In a study published in peer-reviewed medical journal JAMA Network Open in December 2019, researchers surveyed three of the largest gym chains in the United States—Planet Fitness, Anytime Fitness, and Gold’s Gym—and found that more than three quarters of the establishments they looked at offered tanning beds to members, for a total of 4,660 tanning beds found across 1,347 gyms.

The researchers behind the study seem understandably appalled by their findings, as indoor tanning carries a risk of skin cancer, including deadly melanoma.

“It would be outrageous if gyms installed cigarette machines,” said lead study author Sherry Pagoto, a clinical psychologist and professor at the University of Connecticut’s Storrs campus. “It is just as outrageous that they have tanning beds.”

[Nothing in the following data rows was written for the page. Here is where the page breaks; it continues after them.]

(** C26. A coin that is stored in the database is read back as it was: the amount, the
    script, the height and the coinbase flag; and so is the undo data of a block, whatever
    follows it in the file. *)
Theorem stored_coins_roundtrip `{PubKeyLaws} (c : Coin) (undo : list (list Coin)) s :
  wf_stored_coin c -> Forall wf_undo undo -> Zlen undo <= MAX_SIZE ->
  (exists b, Serialize_Coin c = Ret b /\ Unserialize_Coin (b ++ s) = Some (c, s)) /\ Unserialize_BlockUndo (Serialize_BlockUndo undo ++ s) = Some (undo, s).
Proof. intros Hc Hu Hn. split; [exists (coin_bytes c); split; [by apply stored_coin_written | by apply round_trip] |]. apply (round_trip (RoundTrip := vector_RoundTrip)). done. Qed.

(** Keys whose second coordinate is 0 or 1. *)
Definition sample_codec : PubKeyCodec := {|
  IsFullyValid k := bool_decide (drop 33 k = replicate 31 0 ++ [Z.land (byte_at k 64) 1]);
  PubKey_Decompress k := match k with b :: x => Some (4 :: x ++ replicate 31 0 ++ [b - 2]) | [] => None end
|}.

Lemma sample_codec_laws : @PubKeyLaws sample_codec.
Proof.
  split. intros x y Hx Hy _ _ Hv. cbn in *. apply bool_decide_eq_true_1 in Hv. unfold Zlen in *. rewrite drop_app_length' in Hv by lia.
  assert (E : byte_at (4 :: x ++ y) 64 = byte_at y 31) by (unfold byte_at; change ((4 :: x ++ y) !! Z.to_nat 64) with ((x ++ y) !! 63%nat); rewrite lookup_app_r by lia; by replace (63 - length x)%nat with (Z.to_nat 31) by lia).
  rewrite E in Hv. rewrite Hv at 2. replace (2 + Z.land (byte_at y 31) 1 - 2) with (Z.land (byte_at y 31) 1) by lia. done.
Qed.

Lemma stored_coins_roundtrip_witness :
  let H := sample_codec in let c := mkCoin (TxOut 5000000000 ([118; 169; 20] ++ replicate 20 7 ++ [136; 172])) true 120000 in
  (exists b, Serialize_Coin c = Ret b /\ Unserialize_Coin (b ++ [9]) = Some (c, [9])) /\ Unserialize_BlockUndo (Serialize_BlockUndo [[c]] ++ [9]) = Some ([[c]], [9]).
Proof.
  intros H c. assert (Hc : wf_stored_coin c) by (split; [cbn; lia |]; split; [cbn; lia |]; split; [repeat (constructor; [unfold is_byte; lia |]); constructor | vm_compute; discriminate]).
  apply (@stored_coins_roundtrip sample_codec sample_codec_laws c [[c]] [9] Hc); [| vm_compute; discriminate]. constructor; [| constructor]. split; [by repeat constructor | vm_compute; discriminate].
Defined.
(* ===== verification/Base58Props.v ===== *)
(** * Base 58 is a bijection

    The arrays of the conversions are large enough, so that no assertion fails, and
    encoding and decoding are inverse to each other. *)

From Stdlib Require Import String.
From S2P Require Import Prelude Sha256 Hash Base58.

Open Scope Z_scope.
Open Scope outcome_scope.

(** ** Digits *)

Definition digits_ok (b : Z) (l : list Z) : Prop := Forall (fun d => 0 <= d < b) l.

(** The value of digits, the least significant first. *)
Fixpoint lval (b : Z) (l : list Z) : Z := match l with [] => 0 | d :: l => d + b * lval b l end.

(** The value of digits after [v], the most significant first. *)
Definition beval (b v : Z) (l : list Z) : Z := foldl (fun a d => a * b + d) v l.

Lemma lval_bound b l : 0 < b -> digits_ok b l -> 0 <= lval b l < b ^ Z.of_nat (length l).
Proof.
  intros Hb. induction 1 as [| d l Hd _ IH]; [cbn; lia |]. cbn [lval length]. rewrite Nat2Z.inj_succ, Z.pow_succ_r by lia. nia.
Qed.

Lemma lval_app b l k : lval b (l ++ k) = lval b l + b ^ Z.of_nat (length l) * lval b k.
Proof.
  induction l as [| d l IH]; [cbn [app lval length]; change (b ^ Z.of_nat 0) with 1; lia |]. cbn [app lval length]. rewrite IH, Nat2Z.inj_succ, Z.pow_succ_r by lia. lia.
Qed.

What’s also surprising is how fitness centers’ embrace of tanning beds might have been spurred by the Affordable Care Act, which taxes tanning salons but not businesses whose primary function is not to provide tanning bed services, like these major gym chains. “In the 10 years since the act was passed, thousands of indoor tanning bed salons across the country closed,” dermatologist Sara Hogan told Reuters. “[Fitness] facilities are exempt from the tax as long as their main focus is promoting exercise and physical fitness, indoor tanning is an insubstantial part of the business, members are not charged per tanning visit, and the service is not exclusively advertised.”

That said, I’m mostly just shocked that indoor tanning is still a thing—and I say this as someone who had a tanning bed phase in the summer of 2006 and even dabbled in Jergens Natural Glow!!

While indoor tanning has declined since 2010, coinciding with the rise in sunless tanning as an alternative to UV radiation exposure, an estimated eight million Americans still participate in the practice annually, despite knowing all the risks—which, again, include skin cancer and deadly melanoma.

Tanning beds might be bad for you, but since when “this is bad for you” stopped us from doing something? I, personally, take part in lots of things that I know aren’t good for my health (drinking, smoking, trying to “be” “funny” during the instrumental breaks at karaoke). Still, it’s not a great look when a brand that literally exists to help people be healthier is endorsing a thing known to be deadly. You’d think that a brand built around physical fitness like Planet Fitness or Gold’s Gym would be a little more concerned about not trying to give their members cancer, but maybe that’s just me!